Strangely enough, at that moment in his far off camp Johnny Thompson, her trusted pal of other days, was declaring stoutly:

“We will win!”

Would they? And if not both, which party would win?

CHAPTER V
RACING THE STORM

While Johnny Thompson with his friends in one camp and Joyce Mills with her companions in another were seated comfortably about their fires listening to the singing of the wind that foretold an approaching storm, Curlie Carson, who had at one time played so important a part in their lives and might, for all they knew, yet play a stellar role in the drama of the North into which their lives had been cast, was passing through one of the unique experiences of his not uneventful life.

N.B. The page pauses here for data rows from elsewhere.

(** C5. [inode_write] and the file's bytes: on a loaded inode whose entry is
    synchronized, writing [src] at an offset inside or at the end of the file
    returns the number of bytes, the file's contents become the old contents with
    [src] spliced in at the offset (extending the file when needed), the on-disk
    entry is the in-memory one again, the contents of every file with other blocks
    and every other inode entry are unchanged, no allocated block is lost, and a
    following [inode_read] of that range returns [src]. A write that starts beyond
    the end of the file panics. *)
Theorem inode_write_correct con con' t p i V U K ctx (src : list Z) off :
  at_rest t p i V U K → file_inv V U (i_entry i) → i_valid i = true → synced V i →
  (can_write U K ctx off src (i_entry i) →
   ∃ t' V' U' K' e' c', inode_write sb con ctx p src off (Z.of_nat (length src)) t = Ok (Z.of_nat (length src)) t' ∧
     written t p i V U K ctx off src t' V' U' K' e' c' ∧ synced V' (with_i_entry e' i) ∧
     ∃ t'', inode_read con' p off (Z.of_nat (length src)) t' = Ok (Z.of_nat (length src), src) t'') ∧
  (e_num_bytes (i_entry i) < off → e_type (i_entry i) ≠ INODE_DEVICE → ∀ n,
   inode_write sb con ctx p src off n t = Panic "offset <= entry->num_bytes").
Proof.
  intros HA HI Hv Hs. pose proof HA as [HL Hi HR Hino]. pose proof (at_rest_upd t p i V U K HA) as Et0. split.
  - intros Hcw. pose proof (inode_write_wp con t p i (t_cache t) V U K ctx src off HL HR HI Hino Hv Hcw) as Hwp.
    rewrite <- Et0 in Hwp. apply wp_Ok in Hwp as (r & t' & E & -> & V' & U' & K' & e' & c' & Hwn).
    exists t', V', U', K', e', c'. split; [done|]. split; [done|]. pose proof Hwn as [W1 W2 W3 W4 W5 W6 W7 W8 W9 W10].
    split; [by apply W5|]. pose proof Hcw as [X1 X2 X3 X4 X5 X6 X7]. subst t'.
    pose proof (length_content V' e') as Hlc. rewrite W4 in Hlc. unfold splice in Hlc.
    rewrite !length_app, length_take, length_drop, !length_content in Hlc.
    pose proof (eo_bytes _ (fi_ok _ _ _ HI)) as Hnb. pose proof (eo_bytes _ (fi_ok _ _ _ W3)) as Hnb'. unfold word32 in *.
    assert (off + Z.of_nat (length src) ≤ e_num_bytes e') as Hle by lia.
    pose proof (inode_read_wp con' t p (with_i_entry e' i) c' V' U' K' off (Z.of_nat (length src)) HL W2 W3) as Hrd.
    cbn [i_entry with_i_entry] in Hrd. rewrite Z.min_l in Hrd by lia. change INODE_MAX_BYTES with 71680 in X3.
    destruct W6 as [Et _]. rewrite Et in Hrd. specialize (Hrd X1 ltac:(lia) ltac:(lia)).
    apply wp_Ok in Hrd as (r & t'' & E' & c'' & -> & _ & ->). eexists. rewrite E'. f_equal. f_equal.
    rewrite <- content_slice by lia. rewrite W4. unfold slice, splice.
    rewrite drop_app_length' by (rewrite length_take, length_content; lia). rewrite take_app_length'; [done|lia].
  - intros Hlt Hty n. unfold inode_write. erewrite bind_Ok; [|unfold get_inode; erewrite bind_Ok by done; by rewrite Hi].
    rewrite (proj2 (Z.eqb_neq _ _) Hty). cbv zeta. unfold mbind, M_bind, assertM.
    by rewrite (proj2 (Z.leb_gt _ _) Hlt).
Qed.
Lemma mod128_inj r (j k : nat) : (j < 128)%nat → (k < 128)%nat → (r + Z.of_nat j) mod INPUT_BUF = (r + Z.of_nat k) mod INPUT_BUF → j = k.
Proof.
  intros Hj Hk E. unfold INPUT_BUF in E.
  pose proof (Z.div_mod (r + Z.of_nat j) 128 ltac:(lia)). pose proof (Z.div_mod (r + Z.of_nat k) 128 ltac:(lia)). lia.
Qed.

Section ring.
Implicit Types (i : Input) (s : Console) (ready line : list Z).

Lemma ring_index i k : length (in_buf i) = 128%nat → (Z.to_nat (k mod INPUT_BUF) < length (in_buf i))%nat.
Proof. intros ->. pose proof (Z.mod_pos_bound k INPUT_BUF ltac:(done)). unfold INPUT_BUF in *. lia. Qed.

Lemma cell_Ok s k c : in_buf (con_input s) !! Z.to_nat k = Some c → cell k s = Ok c s.
Proof. intros E. unfold cell. erewrite bind_Ok by done. by rewrite E. Qed.

(** A byte enters the ring. *)
Lemma ring_push i ready line c :
  ring i ready line → (length (ready ++ line) < 128)%nat → c ≠ newline →
  ring (with_e (u64 (in_e i + 1)) (with_cell (in_e i mod INPUT_BUF) c i)) ready (line ++ [c]).
Proof.
  intros [R1 R2 R3 R4 R5 R6 R7] Hl Hc. split; simpl; try done.
  - by rewrite length_insert.
  - rewrite R4, u64_add_l. f_equal. rewrite !length_app. simpl. lia.
  - rewrite app_assoc, length_app. simpl. lia.
  - intros k x Hx. rewrite app_assoc in Hx. rewrite R4, u64_mod128. apply lookup_app_Some in Hx as [Hx|[Hk Hx]].
    + rewrite list_lookup_insert_ne; [by apply R6|]. intros E%Z2Nat.inj; try (apply Z.mod_pos_bound; done).
      apply mod128_inj in E; [|lia|apply lookup_lt_Some in Hx; lia]. apply lookup_lt_Some in Hx. lia.
    + apply list_lookup_singleton_Some in Hx as [Hk' <-]. replace k with (length (ready ++ line)) by lia.
      apply list_lookup_insert_eq. by apply ring_index.
  - set_solver.
Qed.

Lemma ring_commit i ready line c :
  ring i ready line → (length (ready ++ line) < 128)%nat →
  ring (with_w (u64 (in_e i + 1)) (with_e (u64 (in_e i + 1)) (with_cell (in_e i mod INPUT_BUF) c i))) (ready ++ line ++ [c]) [].
Proof.
  intros [R1 R2 R3 R4 R5 R6 R7] Hl.
  assert (u64 (in_e i + 1) = u64 (in_r i + Z.of_nat (length (ready ++ line ++ [c])))) as Ee.
  { rewrite R4, u64_add_l. f_equal. rewrite !length_app. simpl. lia. }
  split; simpl; rewrite ?app_nil_r; try done.
  - by rewrite length_insert.
  - rewrite app_assoc, length_app. simpl. lia.
  - intros k x Hx. rewrite app_assoc in Hx. rewrite R4, u64_mod128. apply lookup_app_Some in Hx as [Hx|[Hk Hx]].
    + rewrite list_lookup_insert_ne; [by apply R6|]. intros E%Z2Nat.inj; try (apply Z.mod_pos_bound; done).
      apply mod128_inj in E; [|lia|apply lookup_lt_Some in Hx; lia]. apply lookup_lt_Some in Hx. lia.
    + apply list_lookup_singleton_Some in Hx as [Hk' <-]. replace k with (length (ready ++ line)) by lia.
      apply list_lookup_insert_eq. by apply ring_index.
  - set_solver.
Qed.

(** The last byte of the line leaves it. *)
Lemma ring_pop i ready line x :
  ring i ready (line ++ [x]) → ring (with_e (u64 (in_e i - 1)) i) ready line.
Proof.
  intros [R1 R2 R3 R4 R5 R6 R7]. rewrite app_assoc in *. split; simpl; try done.
  - rewrite R4, u64_sub_l. f_equal. rewrite (length_app (ready ++ line)). simpl. lia.
  - rewrite (length_app (ready ++ line)) in R5. lia.
  - intros k y Hy. apply R6. by apply lookup_app_l_Some.
  - set_solver.
Qed.
(** The loop of [filewrite]. Every iteration but one that panics writes at least
    one byte, so [n + 1] iterations are enough fuel. *)
Fixpoint filewrite_loop (fuel : nat) (f : Z) (addr : list Z) (n i : Z) : M F Z :=
  match fuel with
  | O => nofuel
  | S fuel' =>
      if i <? u64 n then
        let n1 := u64 (n - i) in
        let n1 := if write_max <? n1 then write_max else n1 in
        x ← get_file f;
        ctx ← ont (onc bc_begin);
        ont (inode_lock me (f_ip x));;
        sz ← ont (inode_write sb console_write ctx (f_ip x) (drop (Z.to_nat i) addr) (f_off x) (u64 n));
        (if 0 <? sz then upd_file f (with_f_off (u64 (f_off x + sz))) else mret ());;
        ont (inode_unlock (f_ip x));;
        ont (onc (bc_end ctx));;
        (if negb (sz =? n1) then panic "short filewrite" else mret ());;
        filewrite_loop fuel' f addr n (u64 (i + sz))
      else mret i
  end.
Definition filewrite (f : Z) (addr : list Z) (n : Z) : M F Z :=
  x ← get_file f;
  if negb (f_writable x) then mret (-1)
  else
    match f_type x with
    | FD_INODE =>
        i ← filewrite_loop (S (Z.to_nat n)) f addr n 0;
        mret (if i =? u64 n then n else -1)
    | _ => panic "not inode"
    end.
End file.

Section table.
Context {C A K : Type} {BC : BlockCache C} {TX : Transactions C} {OP : ObjectPool A}.
Context (sb : SuperBlock) (me : Z).
Abbreviation F := (FTable C A K).
Implicit Types (s : F) (l : list File).

Lemma free_file_spec l : ∀ i,
  match free_file l i with
  | Some f => ∃ k x, f = i + Z.of_nat k ∧ l !! k = Some x ∧ f_ref x = 0 ∧ (∀ j y, (j < k)%nat → l !! j = Some y → f_ref y ≠ 0)
  | None => ∀ y, y ∈ l → f_ref y ≠ 0
  end.
Proof.
  induction l as [|x l IH]; intros i; cbn [free_file]; [intros y; by rewrite elem_of_nil|].
  destruct (Z.eqb_spec (f_ref x) 0) as [E|E].
  - exists 0%nat, x. split_and!; [lia|done|done|intros; lia].
  - specialize (IH (i + 1)). destruct (free_file l (i + 1)) as [f|].
    + destruct IH as (k & y & -> & Ey & Hy & Hlt). exists (S k), y. split_and!; [lia|done|done|].
      intros [|j] z Hj Ez; [by injection Ez as <-|]. apply (Hlt j z); [lia|done].
    + intros y [->|Hy]%elem_of_cons; [done|by apply IH].
Qed.

Lemma ftable_lock_Ok s : locked (ft_lock s) = false →
  on_ftable_lock (acquire_spinlock me) s = Ok () (set_ft_lock {| locked := true; lcpu := Some me; lname := lname (ft_lock s) |} s).
Proof. intros. by apply zoom_Ok, acquire_spinlock_free. Qed.

Lemma ftable_unlock_Ok s : locked (ft_lock s) = true →
  on_ftable_lock release_spinlock s = Ok () (set_ft_lock (init_spinlock (lname (ft_lock s))) s).
Proof. intros. by apply zoom_Ok, release_spinlock_held. Qed.

Lemma get_file_Ok s f x : ft_file s !! Z.to_nat f = Some x → get_file f s = Ok x s.
Proof. intros E. unfold get_file. erewrite bind_Ok by done. by rewrite E. Qed.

Having watched the gray outlaw plane lose itself in the solid bank of clouds that was a storm bearing down upon the land of eternal ice, he had, as we have seen, chosen the safer part and, turning, had raced away.

He had chosen what appeared to be the safest way. In this he was influenced by the recollection that he bore in the fusilage of his plane the samples of pitchblende that might mean a bright future for his old pal Johnny and his companions. But was the way he had chosen really a safe one? He was soon enough to know.